## [STORED DATA]
Segment Open
(** * EfficientNet backbone builder (vortex): a shallow embedding

    Source: [vortex/networks/modules/backbones/efficientnet.py].

    Conventions of the embedding.
    - Python [int] is [Z].  A Python [float] is a binary64 number: a
      finite one is kept as its exact value in [Q], and the arithmetic the
      code does on floats in [get_same_padding] and [_scale_stage_depth] is
      the correctly rounded one ([round64]: to the nearest double, ties to
      even, overflow to an infinity), with the exceptions Python raises when
      an [int] or a quotient of [int]s does not fit a float or an infinity
      is turned into an [int].  The float literals of the model functions
      are the doubles nearest to the decimals written ([float_lit]).  The
      drop-path rate handed to a block is kept as the exact quotient.
    - A raised exception is the [Raise] constructor of [result]; the kind of
      exception is kept.
    - Python [dict]s with string keys are [gmap string pyval].
    - [str] is [string], read as ASCII text.
    - Code imported from modules that are not part of the modelled file
      ([round_channels], [make_divisible]) and the builtin casts [int] and
      [float] are fields of the class [External]. *)

From Stdlib Require Import ZArith QArith Qround Qabs Qpower String Ascii List Lia Lqa Bool.
From stdpp Require Import gmap strings list fin_maps.

Local Open Scope string_scope.
Local Open Scope list_scope.
Local Open Scope Z_scope.

(** ** Exceptions *)

Inductive exn : Type :=
| AssertionError
| KeyError
| ValueError
| TypeError
| IndexError
| ZeroDivisionError
| OverflowError
| RuntimeError
| NotImplementedError.

Inductive result (A : Type) : Type :=
| Ok (a : A)
| Raise (e : exn).

Arguments Ok {A} a.
Arguments Raise {A} e.

Definition bind {A B : Type} (m : result A) (k : A -> result B) : result B :=
  match m with
  | Ok a => k a
  | Raise e => Raise e
  end.

Notation "x <- m ;; k" := (bind m (fun x => k))
  (at level 20, m at level 99, k at level 200, only parsing).
Notation "' p <- m ;; k" := (bind m (fun x => let 'p := x in k))
  (at level 20, p pattern, m at level 99, k at level 200, only parsing).

(** [assert c] *)
Definition py_assert (c : bool) : result unit :=
  if c then Ok tt else Raise AssertionError.

Definition is_ok {A} (m : result A) : bool :=
  match m with Ok _ => true | Raise _ => false end.

Definition fails {A} (m : result A) : Prop := exists e, m = Raise e.

(** [[f(x) for x in l]]: the first exception aborts the comprehension. *)
Fixpoint mapM {A B : Type} (f : A -> result B) (l : list A) : result (list B) :=
  match l with
  | [] => Ok []
  | x :: l' => y <- f x ;; ys <- mapM f l' ;; Ok (y :: ys)
  end.

(** ** Numbers *)

(** Python 3 [round(x)] on a float: to the nearest integer, ties to even. *)
Definition py_round (x : Q) : Z :=
  let f := Qfloor x in
  match ((x - inject_Z f) ?= (1 # 2))%Q with
  | Lt => f
  | Gt => f + 1
  | Eq => if Z.even f then f else f + 1
  end.

Definition Qgtb (x y : Q) : bool := negb (Qle_bool x y).

(** ** Binary64 arithmetic *)

(** A Python [float] other than a NaN: a finite double, kept as its exact
    value, or an infinity.  No operation below yields a NaN, its operands
    being finite. *)
Inductive float : Type :=
| Finite (q : Q)
| Infinity (negative : bool).

(** The exponent [e] of the grid of doubles around [q]: the doubles of the
    magnitude of [q] are the multiples of [2^e].  For a normal number
    [2^52 <= |q| / 2^e < 2^53]; below, [e] is that of the subnormal grid. *)
Definition binade (q : Q) : Z :=
  let t := Z.log2 (Z.abs (Qnum q)) - Z.log2 (Zpos (Qden q)) in
  let t := if Qle_bool (2 ^ t) (Qabs q) then t else t - 1 in
  Z.max (t - 52) (-1074).

(** Rounding of a real result to binary64: to the nearest double, ties to
    the even significand, and to an infinity from [2^1024] on. *)
Definition round64 (q : Q) : float :=
  let q := Qred q in
  let e := binade q in
  let m := py_round (Qabs q / 2 ^ e) in
  let v := (inject_Z m * 2 ^ e)%Q in
  if Qle_bool (2 ^ 1024) v then Infinity (Qnum q <? 0)
  else Finite (Qred (if Qnum q <? 0 then - v else v)).

(** The value of a float literal: the double nearest to the decimal
    written.  The literals of the modelled file are all finite. *)
Definition float_lit (q : Q) : Q :=
  match round64 q with
  | Finite v => v
  | Infinity _ => q
  end.

(** The conversion of an [int] operand of a float operation. *)
Definition float_of_int (n : Z) : result Q :=
  match round64 (inject_Z n) with
  | Finite q => Ok q
  | Infinity _ => Raise OverflowError
  end.

(** [a / b] on two [int]s: the correctly rounded quotient. *)
Definition int_truediv (a b : Z) : result Q :=
  if b =? 0 then Raise ZeroDivisionError
  else match round64 (inject_Z a / inject_Z b) with
       | Finite q => Ok q
       | Infinity _ => Raise OverflowError
       end.

(** [x * y] on two finite floats. *)
Definition float_mul (x y : Q) : float := round64 (x * y).

(** [math.ceil(x)] *)
Definition math_ceil (x : float) : result Z :=
  match x with
  | Finite q => Ok (Qceiling q)
  | Infinity _ => Raise OverflowError
  end.

(** [round(x)] on a float. *)
Definition round_float (x : float) : result Z :=
  match x with
  | Finite q => Ok (py_round q)
  | Infinity _ => Raise OverflowError
  end.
Segment Closed
## [INSTRUCTIONS TO FOLLOW]
Extract the lines of the preceding material that run from the line with "else match round64" through the line with "(** [round(x)] on a float. *)", inclusive, reproducing them exactly and adding nothing.

## [COMPLETED EXERCISE]
  else match round64 (inject_Z a / inject_Z b) with
       | Finite q => Ok q
       | Infinity _ => Raise OverflowError
       end.

(** [x * y] on two finite floats. *)
Definition float_mul (x y : Q) : float := round64 (x * y).

(** [math.ceil(x)] *)
Definition math_ceil (x : float) : result Z :=
  match x with
  | Finite q => Ok (Qceiling q)
  | Infinity _ => Raise OverflowError
  end.

(** [round(x)] on a float. *)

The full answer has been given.